### What to produce
Repeat the listing below word for word, stopping after the line that contains "devices themselves are".

### Records provided
(* ===== verification/Startup.v ===== *)
(** [main] of [vmm/src/bin/nesbox.rs], from the command line to the exit code: the
    order in which the process takes what it needs, gives up what it does not, and
    lets the guest run.

    A device's construction and its place on the bus are a call or a few each (the
    devices themselves are modelled in their own files, and how they are wired
    together in [Machine]); from the start of the vCPU threads to the end of the
    last one is [Lifecycle], here [JoinVcpus], which answers the exit code.  What a
    driver makes a vCPU thread start in that time, when it sets DRIVER_OK, is not
    [main]'s doing but the process's: [activate], as often and as late as the guest
    likes ([driver]).  The files the metering and the moving of KVM's threads read
    while the guest runs are not here.  Reading JSON is serde's, a parameter.  An error ends [main] with the destructors of what
    is in scope, as [finally] and [on_error] have it; so does a panic, which unwinds. *)

From stdpp Require Import strings gmap.
From S2P Require Import Prelude Shared VsockDevice Config Seccomp HostCalls Isolation Placement Processes.

Definition SIGINT : Z := 2.
Definition SIGUSR1 : Z := 10.
Definition SIGTERM : Z := 15.

Definition BLK_MAX_QUEUES : Z := 8.
Definition FS_TAG_LEN : nat := 36.

(** A driver that sets DRIVER_OK on the device with a worker of its own to start: the
    GPU, or the forwarded one.  (The others have theirs from [main], or the kernel.) *)
Inductive Activation := ActivateGpu | ActivateForward.

Definition GPU_WORKER : Text := ascii_bytes "virtio-gpu worker".
Definition WINDOW_THREAD : Text := ascii_bytes "nvgpu-window".

Section Main.
Context {W : Type} {HW : HostSys W}.
Context (parse_config : Text -> option VmConfig) (virgl debug : bool).
(** What drivers activate once the given number of vCPUs runs and before another does. *)
Context (driver : nat -> list Activation).
Abbreviation M := (HostM (W := W)).

(** ** The terminal *)

(** Whether there are settings to restore. *)
Definition RawMode_enter : M bool :=
  tty ← ask_bool IsATty;
  if tty : bool then
    must GetTerminal ;;
    must (SetTerminal true) ;;
    mret true
  else mret false.

Definition RawMode_drop (orig : bool) : M () := if orig then ask (SetTerminal false) ;; mret tt else mret tt.

(** ** Devices *)

(** [blk_queues] is what [BlkDevice::new] makes of the configured number, a thread
    per queue. *)
Definition blk_queues (c : VmConfig) (d : Drive) : Z :=
  let default_queues := Z.min (Z.max (wrap 16 (vcpu_count (machine_config c))) 1) 4 in
  Z.min (Z.max (default default_queues (num_queues d)) 1) BLK_MAX_QUEUES.

Definition attach_drive (c : VmConfig) (d : Drive) (slot : Z) : M Z :=
  must (OpenDisk (ascii_bytes (d_path_on_host d))) ;;
  each (fun i => must (SpawnThread (ascii_bytes "virtio-blk-" ++ show (Z.of_nat i)))) (seq 0 (Z.to_nat (blk_queues c d))) ;;
  must (Attach (blk_queues c d + 1) slot) ;;
  mret (u32 (slot + 1)).

Fixpoint attach_drives (c : VmConfig) (ds : list Drive) (slot : Z) : M Z :=
  match ds with
  | [] => mret slot
  | d :: ds => slot ← attach_drive c d slot; attach_drives c ds slot
  end.

Definition attach_console (slot : Z) : M Z :=
  must (SpawnThread (ascii_bytes "console reader")) ;;
  must (Attach 4 slot) ;;
  mret (u32 (slot + 1)).

Definition attach_vsock (v : VsockConfig) (slot : Z) : M Z :=
  check (VMADDR_CID_HOST <? guest_cid v) ;;
  must OpenVhostVsock ;;
  must (Attach 4 slot) ;;
  mret (u32 (slot + 1)).

Definition attach_net (n : Network) (slot : Z) : M Z :=
  check (match parsed_mac n with inr _ => true | inl _ => false end) ;;
  Tap_open (cfg_tap_name n) ;;
  must OpenVhostNet ;;
  must (Attach 4 slot) ;;
  mret (u32 (slot + 1)).

(** The window that could not be reserved is only a warning. *)
Definition attach_gpu (g : Gpu) (slot : Z) : M Z :=
  when (vram_limit_mib g) (fun mib => must (SetEnv (ascii_bytes "NESTRI_VRAM_LIMIT_MIB") (show mib))) ;;
  there ← ask_bool (Exists (ascii_bytes (render_node g)));
  check there ;;
  must (Attach 4 slot) ;;
  attempt OpenWindow ;;
  mret (u32 (slot + 1)).

Definition attach_forward (f : GpuForward) (slot : Z) : M Z :=
  must (ConnectBackend (ascii_bytes (gf_socket f))) ;;
  must (Attach 3 slot) ;;
  attempt OpenWindow ;;
  mret (u32 (slot + 1)).

Definition attach_opt {A} (o : option A) (f : A -> Z -> M Z) (slot : Z) : M Z :=
  match o with Some x => f x slot | None => mret slot end.

Definition serve_opt (thread : string) (path : option PathBuf) : M () :=
  if virgl then when path (fun p => serve (ascii_bytes thread) (ascii_bytes p)) else mret tt.

(** Root drive, other drives, console, vsock, network, GPU, the sockets,
    forwarding: everything before the shares. *)
Definition attach_devices (c : VmConfig) : M Z :=
  root ← need (snd <$> list_find (fun d => is_root_device d = true) (drives c));
  slot ← attach_drives c (root :: filter (fun d => is_root_device d = false) (drives c)) 1;
  slot ← attach_console slot;
  slot ← attach_opt (vsock c) attach_vsock slot;
  slot ← attach_opt (network c) attach_net slot;
  slot ← (if virgl then attach_opt (gpu c) attach_gpu slot else mret slot);
  serve_opt "nesbox-stats" (stats_socket c) ;;
  serve_opt "nesbox-control" (control_socket c) ;;
  mret slot.

(** The daemons so far, and the next slot unless something failed; one whose device
    could not be attached is dropped before those that were. *)
Fixpoint attach_shares (runtime_dir : Text) (ds : list Virtiofsd) (shares : list SharedDirectory) (slot : Z) :
    M (list Virtiofsd * option Z) :=
  match shares with
  | [] => mret (ds, Some slot)
  | shared :: shares =>
      d ← catch (Virtiofsd_spawn debug shared runtime_dir);
      match d with
      | None => mret (ds, None)
      | Some d =>
          ok ← catch (check (length (tag shared) <? FS_TAG_LEN)%nat ;;
                      must (ConnectDaemon (socket_path d)) ;;
                      must (Attach 4 slot));
          match ok with
          | None => Virtiofsd_drop d ;; mret (ds, None)
          | Some _ => attach_shares runtime_dir (ds ++ [d]) shares (u32 (slot + 1))
          end
      end
  end.

(** ** Confinement and the guest *)

Definition install_signal_handlers : M () := each (fun s => must (SetHandler s)) [SIGTERM; SIGINT; SIGUSR1].

Definition apply_filter (mode : Mode) : M () :=
  if bool_decide (mode = Off) then mret tt else must (Confine (action mode)).

(** Everything is set up: give up the network and what system calls are left. *)
Definition confine_process (c : VmConfig) : M () :=
  install_signal_handlers ;;
  (if unshare_network c then enter_network_namespace else mret tt) ;;
  mode ← need (Mode_parse (seccomp c));
  apply_filter mode.

(** On a vCPU thread.  The GPU's worker builds the renderer, which opens the card;
    the window's thread serves the backend's requests, and is there when the device
    has a window.  None of it ends the process when it fails. *)
Definition activate (c : VmConfig) (a : Activation) : M () :=
  match a with
  | ActivateGpu =>
      if virgl then
        when (gpu c) (fun g =>
          started ← attempt (SpawnThread GPU_WORKER);
          if started : bool then attempt (OpenRenderNode (ascii_bytes (render_node g))) ;; mret tt else mret tt)
      else mret tt
  | ActivateForward => when (gpu_forward c) (fun _ => attempt (SpawnThread WINDOW_THREAD) ;; mret tt)
  end.

Definition run_vcpus (c : VmConfig) (started_on : option CpuSet) : M Z :=
  let vcpus := Z.to_nat (vcpu_count (machine_config c)) in
  each (fun i => must (SpawnVcpu (Z.of_nat i) (vcpu_cgroup_fd (machine_config c))
                         (placement_of (machine_config c) started_on i)) ;;
                 each (activate c) (driver i))
    (seq 0 vcpus) ;;
  must SpawnWatcher ;;
  each (activate c) (if (0 <? vcpus)%nat then driver vcpus else []) ;;
  ask_num JoinVcpus.

Definition runtime_dir : M Text :=
  tmp ← ask_text (GetEnv (ascii_bytes "TMPDIR"));
  pid ← ask_num Getpid;
  mret (path_join_text (default (ascii_bytes "/tmp") tmp) (ascii_bytes "nesbox-" ++ show pid)).

(** ** main *)

(** A configuration this build cannot honour, or a limit nothing enforces. *)
Definition check_build (c : VmConfig) : M () :=
  if virgl then renderer_check (g ← gpu c; vram_limit_mib g)
  else check (negb (bool_decide (is_Some (gpu c)) || bool_decide (is_Some (stats_socket c)))).

Definition main_setup (c : VmConfig) : M (option CpuSet) :=
  (if unshare_network c then enter_user_namespace else mret tt) ;;
  gather_reads ;;
  check_build c ;;
  '(_, started_on) ← place_process (machine_config c);
  must OpenKvm ;;
  mret started_on.

Definition main_run (c : VmConfig) (started_on : option CpuSet) (slot : Z) : M Z :=
  dir ← runtime_dir;
  slot ← attach_opt (gpu_forward c) attach_forward slot;
  '(ds, r) ← attach_shares dir [] (shared_directories c) slot;
  code ← finally (need r ;; confine_process c ;; run_vcpus c started_on) (each Virtiofsd_drop ds);
  attempt (RemoveDir dir) ;;
  mret code.

Definition main_body (c : VmConfig) : M Z :=
  started_on ← main_setup c;
  slot ← attach_devices c;
  main_run c started_on slot.

(** [None] is a usage error; help is not modelled. *)
Definition config_path (args : list Text) : option Text :=
  snd <$> list_find (fun a => starts_with (ascii_bytes "-") a = false) args.

Definition main (args : list Text) : M Z :=
  path ← need (config_path args);
  text ← ask_text (ReadText path);
  text ← need text;
  c ← need (parse_config text);
  check (match validate (machine_config c) with None => true | Some _ => false end) ;;
  orig ← RawMode_enter;
  finally (main_body c) (RawMode_drop orig).

End Main.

### Answer to the exercise
(* ===== verification/Startup.v ===== *)
(** [main] of [vmm/src/bin/nesbox.rs], from the command line to the exit code: the
    order in which the process takes what it needs, gives up what it does not, and
    lets the guest run.

    A device's construction and its place on the bus are a call or a few each (the
    devices themselves are modelled in their own files, and how they are wired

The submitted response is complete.